IRRRL stands for Interest Rate Reduction Refinancing Loan. You must see it referred to as a "Streamline" or a "VA to VA."
No appraisal or credit underwriting package is required by VA. You should be aware, however, that lenders may require an appraisal and credit report anyway.
A certificate of eligibility is not required. Your lender may use our e-mail confirmation procedure for interest rate reduction refinance in lieu of a certificate of eligibility.
An IRRRL with Liberty Funding is done with "no money out of pocket" - by making the new loan where the lender will pay the costs.
No lender is required to make you an IRRRL, however, any lender of your choice may process your application for an IRRRL. While it might be the best place to start shopping for an IRRRL, you do not have to go to the lender you make your payments to now or to the lender from whom you originally obtained your VA Loan.

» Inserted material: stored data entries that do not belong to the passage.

Lemma repo_fuel : select_fuel (OB := PlainObjects.lib) (MemWalk.objects MemWalk.repo) <= 100.
Proof. apply Nat.leb_le. by vm_compute. Qed.

Lemma select_repo :
  (select [oid x06] [oid x77; oid x01] MemWalk.repo).1
  = Ok (mkSelection [oid x03; oid x02; oid x06] [oid x01] true).
Proof. by vm_compute. Qed.

Lemma select_corrupt :
  (select [oid x03] [] corrupt).1 = Ok (mkSelection [oid x03; oid x02; oid x01] [] false).
Proof. by vm_compute. Qed.

End DiscoverySample.

Import DiscoverySample.

Lemma select_commits_complete_witness :
  exists (chains : list (HexOid.t * list HexOid.t)) commits tags,
    [oid x03; oid x02; oid x01] = commits ++ tags
    /\ forall c, from_want (OB := PlainObjects.lib) (MemWalk.objects MemWalk.repo) chains.*1 c -> c ∈ commits
         \/ from_have (OB := PlainObjects.lib) (MemWalk.objects MemWalk.repo) [] c.
Proof.
  pose proof (select_commits_complete (OB := PlainObjects.lib) (WS := MemWalk.lib) 100 MemWalk.rank
    [oid x03] [] corrupt corrupt_wf GraphSample.repo_ranked repo_tags repo_fuel) as H.
  pose proof select_corrupt as E. destruct (select_commits 100 [oid x03] [] corrupt) as [r g'].
  cbn [fst] in E. subst r. destruct H as (_ & chains & commits & tags & _ & Hs & _ & _ & _ & _ & Hc).
  exists chains, commits, tags. split; [exact Hs | exact Hc].
Defined.

Lemma select_commits_exact_witness :
  exists (chains : list (HexOid.t * list HexOid.t)) commits tags,
    [oid x03; oid x02; oid x06] = commits ++ tags
    /\ forall c, c ∈ commits <->
         from_want (OB := PlainObjects.lib) (MemWalk.objects MemWalk.repo) chains.*1 c
         /\ ~ from_have (OB := PlainObjects.lib) (MemWalk.objects MemWalk.repo) [oid x01] c.
Proof.
  pose proof (select_commits_exact (OB := PlainObjects.lib) (WS := MemWalk.lib) 100 MemWalk.rank
    [oid x06] [oid x77; oid x01] MemWalk.repo GraphSample.repo_wf GraphSample.repo_ranked repo_tags repo_fuel) as H.
  pose proof select_repo as E. destruct (select_commits 100 [oid x06] _ MemWalk.repo) as [r g'].
  cbn [fst] in E. subst r. destruct H as (_ & chains & commits & tags & _ & Hs & Hc & _).
  exists chains, commits, tags. split; [exact Hs | exact Hc].
Defined.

Liberty Funding Services, offers the IRRRL Loans as a cost loan. Instead of rolling all third party fees into your new loan amount, liberty Funding Services will offer you their lowest possible rate while paying all your closing costs.
Remember - The only cost required by VA is a funding fee of one-half of one percent of the loan amount which may be paid in cash or included in the loan.

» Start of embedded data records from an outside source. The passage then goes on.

(** ** A concrete collection *)

(** A checkable form of [leaves_ok]. *)
Definition leaves_ok_b {Oid DecodeError} `{OB : ObjectLib Oid DecodeError}
    (m : gmap Oid (Kind * bytes)) : bool :=
  forallb (fun kv =>
    match kv.2.1 with
    | KTree =>
        forallb (fun item : result DecodeError (RawEntry Oid) =>
          match item with
          | Ok e => is_tree (re_mode e) || bool_decide (kind_at m (re_oid e) <> Some KTree)
          | Err _ => true
          end) (tree_iter kv.2.2 (oid_kind kv.1))
    | _ => true
    end) (map_to_list m).

Lemma leaves_ok_b_sound {Oid DecodeError} `{OB : ObjectLib Oid DecodeError}
    (m : gmap Oid (Kind * bytes)) :
  leaves_ok_b m = true -> leaves_ok m.
Proof.
  unfold leaves_ok_b. rewrite forallb_forall. intros Hb t c body [n (b & e & Ht & He & <- & _ & Hm & _)] Hc.
  specialize (Hb (t, (KTree, b))). cbn [fst snd] in Hb. rewrite forallb_forall in Hb.
  specialize (Hb ltac:(by apply list_elem_of_In, elem_of_map_to_list) (Ok e) ltac:(by apply list_elem_of_In)).
  cbn in Hb. rewrite Hm in Hb. apply bool_decide_eq_true in Hb. apply Hb. unfold kind_at. by rewrite Hc.
Qed.

Module CollectSample.

Abbreviation run paths ids haves filter :=
  (collect_inner (OB := PlainObjects.lib) (WS := MemWalk.lib) 100 ids haves filter paths MemWalk.repo).
Abbreviation run_paths ids haves filter :=
  (collect_with_paths (OB := PlainObjects.lib) (WS := MemWalk.lib) 100 ids haves filter MemWalk.repo).
Abbreviation oid b := (MemWalk.o b).

Lemma repo_collectable :
  collectable (OB := PlainObjects.lib) (WS := MemWalk.lib) (MemWalk.objects MemWalk.repo) MemWalk.rank 100
    MemWalk.repo.
Proof.
  split; [done | | apply GraphSample.repo_ranked | apply leaves_ok_b_sound; by vm_compute |].
  - intros id Hid. cbn in Hid. by apply elem_of_dom in Hid as [].
  - split; apply Nat.leb_le; by vm_compute.
Qed.

Lemma run_limited :
  (run false [oid x03; oid x06] [] (BlobLimit 5)).1 = Ok (mkCollected [oid x03; oid x04; oid x05; oid x06] ∅).
Proof. by vm_compute. Qed.

Lemma run_path :
  match (run_paths [oid x03] [] FilterNone).1 with
  | Ok col => blob_paths col !! oid x05 = Some [x61]
  | Err _ => False
  end.
Proof. by vm_compute. Qed.

End CollectSample.

Import CollectSample.

Lemma collect_exact_witness :
  oid x05 ∈ [oid x03; oid x04; oid x05; oid x06] <->
    oid x05 ∈ [oid x03; oid x06]
    \/ picked (OB := PlainObjects.lib) (MemWalk.objects MemWalk.repo) (BlobLimit 5) [oid x03; oid x06] []
         (oid x05).
Proof.
  pose proof (collect_exact (OB := PlainObjects.lib) (WS := MemWalk.lib) 100 MemWalk.rank
    [oid x03; oid x06] [] (BlobLimit 5) false MemWalk.repo repo_collectable) as H.
  pose proof run_limited as E. destruct (run false _ _ _) as [r g']. cbn [fst] in E. subst r.
  exact (proj2 (proj2 H) (oid x05)).
Defined.

Lemma collect_paths_sound_witness :
  exists root t q n, root ∈ commit_roots (OB := PlainObjects.lib) (MemWalk.objects MemWalk.repo) [oid x03]
    /\ named_tree (OB := PlainObjects.lib) (MemWalk.objects MemWalk.repo) root q t
    /\ tree_link (OB := PlainObjects.lib) (MemWalk.objects MemWalk.repo) false t n (oid x05)
    /\ [x61] = join_path q n.
Proof.
  pose proof (collect_paths_sound (OB := PlainObjects.lib) (WS := MemWalk.lib) 100 MemWalk.rank
    [oid x03] [] FilterNone MemWalk.repo repo_collectable) as H.
  pose proof run_path as E. destruct (run_paths _ _ _) as [[col | e] g']; cbn [fst] in E; [| destruct E].
  exact (proj2 (proj1 H (oid x05) [x61] E)).
Defined.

You must NOT receive any cash from the loan proceeds.
An IRRRL can be done only if you have already used your eligibility for a VA loan on the property you intend to refinance. It must be a VA to VA refinance, and it will reuse the entitlement you originally used. You may have used your entitlement by obtaining a VA loan when you bought your house, or by substituting your eligibility for that of the seller, if you assumed the loan. If you have your Certificate of Eligibility, take it to the lender to show the prior use of your entitlement.

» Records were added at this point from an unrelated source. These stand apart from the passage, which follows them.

Lemma gen_of_grows (graph graph' : gmap Oid Rec) x :
  graph ⊆ graph' -> x ∈ dom graph -> gen_of graph' x = gen_of graph x.
Proof.
  intros Hsub [r Hx]%elem_of_dom. unfold gen_of. by rewrite Hx, (lookup_weaken _ _ _ _ Hx Hsub).
Qed.

Lemma max_generation_spec parents acc g :
  ws_objects g = m -> graph_wf True g -> (0 <= acc)%Z ->
  let '(r, g') := max_generation fuel parents acc g in
  extends g g'
  /\ match r with
     | Ok n => n = Z.max acc (foldr Z.max 0 (gen_of (ws_graph g') <$> parents))%Z
         /\ forall p, p ∈ parents -> p ∈ dom (ws_graph g')
     | Err e => exists e', e = PWalk e' /\ fault m e'
     end.
Proof.
  revert acc g. induction parents as [| parent parents IH]; intros acc g Hm Hwf Hacc; cbn [max_generation].
  { split; [by apply extends_refl |]. cbn. split; [lia |]. intros p Hp. by apply elem_of_nil in Hp. }
  unfold se_bind, se_map_err. rewrite <- Hm in Hrank, Hfuel.
  pose proof (get_commit_info_total True fuel rank parent g Hwf Hrank Hfuel) as H.
  pose proof (get_commit_info_grows fuel parent g) as Hgrow.
  pose proof (kept_get_commit_info ps_stays fuel parent g : ps_stays _ _) as Hstable.
  destruct (get_commit_info fuel parent g) as [r g1]. destruct H as (Ho & Hwf1 & Hr), Hstable as [_ Hl].
  assert (extends g g1) as He by done. rewrite Hm in *.
  destruct r as [record | e]; cbn [map_err]; [| split; [done |]; by exists e].
  destruct Hr as [Hrec _]. specialize (IH (Z.max acc (generation record)) g1 ltac:(congruence) Hwf1 ltac:(lia)).
  destruct (max_generation fuel parents _ g1) as [r g2]. destruct IH as [He2 IH].
  split; [by eapply extends_trans |]. destruct r as [n | e]; [| done]. destruct IH as [-> Hps].
  assert (parent ∈ dom (ws_graph g1)) as Hd by (apply elem_of_dom; by eexists).
  destruct He2 as (_ & _ & _ & Hsub).
  split.
  - cbn [fmap list_fmap foldr]. rewrite (gen_of_grows _ _ _ Hsub Hd). unfold gen_of at 2. rewrite Hrec. lia.
  - intros p [-> | Hp]%elem_of_cons; [| auto]. by apply (subseteq_dom _ _ Hsub).
Qed.

(** Writing a commit's record: a new one, or the one it already has. *)
Lemma put_record_spec c t ps g :
  ws_objects g = m -> graph_wf True g -> commit_at m c = Some (t, ps) ->
  (forall p, p ∈ ps -> p ∈ dom (ws_graph g)) ->
  let n := wrap 32 (foldr Z.max 0%Z (gen_of (ws_graph g) <$> ps) + 1)%Z in
  let '(r, g') := ws_put_commit_graph c (mkCommitGraph n t ps) g in
  extends g g' /\ (r = Ok tt -> c ∈ dom (ws_graph g')).
Proof.
  intros Hm Hwf Hc Hps n. destruct (ws_put_commit_graph c _ g) as [r g'] eqn:E.
  pose proof (wk_put_commit_graph (P := ps_stays) c (mkCommitGraph n t ps) g) as Hl. rewrite E in Hl.
  destruct Hl as [_ Hl]. apply ws_put_commit_graph_spec in E as (Ho & _ & Hg).
  assert (n = 1 + foldr Z.max 0 (gen_of (ws_graph g) <$> ps))%Z as Hn.
  { unfold n. rewrite Z.add_comm. unfold graph_wf in Hwf. rewrite Hm in Hwf. by eapply generation_fits. }
  destruct Hg as [(rec' & Hg & Hfit) | [Hg [e ->]]]; [rewrite Hfit in Hg by (eapply record_fits; [done | done | apply wrap32_range]) |].
  2: { split; [| done]. split; [done | split; [done | unfold graph_wf; rewrite Ho, Hg; done]]. }
  destruct (decide (c ∈ dom (ws_graph g))) as [Hd | Hd].
  - destruct (Hwf c Hd) as (r' & Hl' & Hc' & Hx). destruct (Hx I) as [_ Hgen]. rewrite Hm in Hc'.
    assert (<[c := mkCommitGraph n t ps]> (ws_graph g) = ws_graph g) as Hid.
    { apply insert_id. rewrite Hl', Hn. destruct r' as [n' t' ps']. cbn in *. congruence. }
    rewrite Hid in Hg. split; [| by rewrite Hg].
    split; [done | split; [done | unfold graph_wf; rewrite Ho, Hg; done]].
  - split; [| rewrite Hg, dom_insert_L; set_solver]. split; [done | split; [done | split]].
    + unfold graph_wf. rewrite Ho, Hg, dom_insert_L. apply good_insert; try done. by rewrite Hm.
    + rewrite Hg. apply insert_subseteq. by apply not_elem_of_dom.
Qed.

Lemma extend_graph_spec l acc g :
  ws_objects g = m -> graph_wf True g ->
  (forall e, e ∈ l -> exists t ps, commit_at m e.1.1 = Some (t, ps)
     /\ commit_ref e.2 (oid_kind e.1.1) = Ok (t, ps)) ->
  let '(r, g') := extend_graph fuel l acc g in
  extends g g'
  /\ match r with
     | Ok commits => commits = acc ++ ids l /\ forall x, x ∈ ids l -> x ∈ dom (ws_graph g')
     | Err (PStore _) => True
     | Err e => exists e', e = PWalk e' /\ fault m e'
     end.
Proof.
  revert acc g. induction l as [| [[x k] b] l IH]; intros acc g Hm Hwf Hl; cbn [extend_graph].
  { split; [by apply extends_refl |]. cbn. rewrite app_nil_r. split; [done |].
    intros x Hx. by apply elem_of_nil in Hx. }
  destruct (Hl (x, k, b) ltac:(by left)) as (t & ps & Hc & Hb). cbn [fst snd] in Hc, Hb. rewrite Hb.
  unfold se_bind at 1. cbn [map_err]. unfold se_lift.
  unfold se_bind at 1. pose proof (max_generation_spec ps 0%Z g Hm Hwf ltac:(lia)) as H.
  destruct (max_generation fuel ps 0%Z g) as [[n | e] g1]; destruct H as [He1 H].
  2: { split; [done |]. destruct H as (e' & -> & ?). by exists e'. }
  destruct H as [-> Hps]. pose proof He1 as (Ho1 & _ & Hwf1 & _).
  unfold se_bind at 1, se_map_err.
  rewrite Z.max_r by apply foldr_max_nonneg.
  pose proof (put_record_spec x t ps g1 ltac:(congruence) Hwf1 Hc Hps) as H. cbn zeta in H.
  destruct (ws_put_commit_graph x _ g1) as [[[] | e] g2]; destruct H as [He2 Hd]; cbn [map_err].
  2: { split; [by eapply extends_trans | done]. }
  pose proof He2 as (Ho2 & _ & Hwf2 & _).
  specialize (IH (acc ++ [x]) g2 ltac:(congruence) Hwf2 ltac:(intros; apply Hl; by right)).
  destruct (extend_graph fuel l (acc ++ [x]) g2) as [r g3]. destruct IH as [He3 IH].
  split; [by eapply extends_trans, extends_trans |]. destruct r as [commits | e]; [| done].
  destruct IH as [-> IH]. split; [by rewrite <- app_assoc |].
  intros y [-> | Hy]%elem_of_cons; [| auto]. destruct He3 as (_ & _ & _ & Hsub).
  by apply (subseteq_dom _ _ Hsub), Hd.
Qed.

End extension.

(** ** Nothing is lost

    Of intact storage, what [g'] may recover to is what [g] could, or holds all
    that [g] held. *)
Definition grows (g g' : G) : Prop :=
  ws_refs g' = ws_refs g /\ ws_objects g ⊆ ws_objects g'
  /\ (ps_intact g -> ps_intact g' /\ forall s, ps_recover g' s -> ps_recover g s \/ ws_objects g ⊆ s).

Lemma grows_trans g1 g2 g3 : grows g1 g2 -> grows g2 g3 -> grows g1 g3.
Proof.
  intros (Hr1 & Ho1 & Hi1) (Hr2 & Ho2 & Hi2). split; [congruence | split; [by etrans |]].
  intros [H2 Hs1]%Hi1. destruct (Hi2 H2) as [H3 Hs2]. split; [done |].
  intros s [Hs | Hs]%Hs2; [auto | right; by etrans].
Qed.

Lemma later_grows g g' :
  ws_refs g' = ws_refs g -> ws_objects g ⊆ ws_objects g' -> (ps_intact g -> ps_intact g' /\ ps_later g g') -> grows g g'.
Proof.
  intros Hr Ho Hl. split; [done | split; [done |]]. intros [Hi Hl']%Hl. split; [done |]. intros s [-> | ?]%Hl'; auto.
Qed.

#[export] Instance grows_order : PreOrder grows.
Proof. split; [| intros ???; apply grows_trans]. intros g. apply later_grows; [done.. |]. intros Hi. split; [done |]. by right. Qed.

(** What looks things up, or writes graph records. *)
Lemma stays_grows {X} (f : G -> X * G) :
  kept ps_stays f -> kept (fun g g' => ps_intact g -> ps_intact g') f -> kept grows f.
Proof.
  intros Hs Hi g. destruct (Hs g) as [[Ho Hr] Hl]. apply later_grows; [done | by rewrite Ho |]. intros Hg.
  split; [by apply Hi | done].
Qed.

#[export] Instance grows_keeps : PromoteKeeps grows.
Proof.
  split; [split; [apply _ | ..] | |]; intros; try (apply stays_grows; auto with kept; fail).
  - apply stays_grows; [| apply ps_intact_exists]. intros g. destruct (ps_exists id g) as [r g'] eqn:E.
    by apply ps_exists_spec in E as ((Ho & _ & Hr) & Hl & _).
  - intros g. pose proof (ps_intact_put _ _ _ H g) as Hi. destruct (ps_put id kind body g) as [r g'] eqn:E. cbn [snd] in *.
    pose proof (ps_put_later _ _ _ _ _ _ H E) as Hl. apply ps_put_spec in E as (_ & Hr & Ho); [| done].
    apply later_grows; [done | | auto]. destruct Ho as [-> | [-> _]]; [apply map_union_subseteq_l | done].
Qed.

(** ** Whom a failure blames *)

(** A walk's failure under a promotion is that of a backfill. *)
Definition backfills {A} (r : result PE A) : Prop :=
  match r with Err (PWalk e) => expects_commit (Err e : result WE A) | _ => True end.

Definition backfilling {A} (f : PM A) : Prop := forall g, backfills (f g).1.

Lemma backfilling_bind {A B} (f : PM A) (k : A -> PM B) :
  backfilling f -> (forall a, backfilling (k a)) -> backfilling (se_bind f k).
Proof.
  intros Hf Hk g. unfold se_bind. specialize (Hf g). destruct (f g) as [[a | e] g1]; [apply Hk |].
  by destruct e.
Qed.

Lemma backfilling_lift {A E} (h : E -> PE) (f : SE G E A) :
  (forall e, backfills (Err (h e) : result PE A)) -> backfilling (se_map_err h f).
Proof. intros Hh g. unfold se_map_err. destruct (f g) as [[a | e] g1]; [done | apply Hh]. Qed.

Lemma backfilling_children {A} id kind body (k : list Oid -> PM A) :
  (forall cs, backfilling (k cs)) -> backfilling (se_bind (se_lift (object_children id kind body)) k).
Proof.
  intros Hk. apply backfilling_bind; [| done]. intros g. unfold se_lift. cbn [fst].
  destruct (object_children id kind body) eqn:E; [done |]. by apply children_err in E as [? ->].
Qed.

The occupancy requirement for an IRRRL is different from other VA loans. When you originally got your VA loan, you certified that you occupied or intended to occupy the home. For an IRRRL you need only certify that you previously occupied it.
The loan may not exceed the sum of the outstanding balance on the existing VA loan (WHICH CAN INCLUDE UP TO TWO MONTHS INTEREST), plus allowable fees and closing costs, including funding fee and up to 2 discount points. You may also add up to $6,000 of energy efficiency improvements into the loan.
NOTE: Adding all of these items into your loan may result in a situation in which you owe more than the fair market value of the house, and will reduce the benefit of refinancing since your payment will not be lowered as much as it could be. Also, you couls have difficulty selling the house or enough to pay off your loan balance.
No loan other than the existing VA loan may be paid from the proceeds of an IRRRL. If you have a second mortgage, the holder must agree to subordinate that lien so that your new VA loan will be a first mortgage.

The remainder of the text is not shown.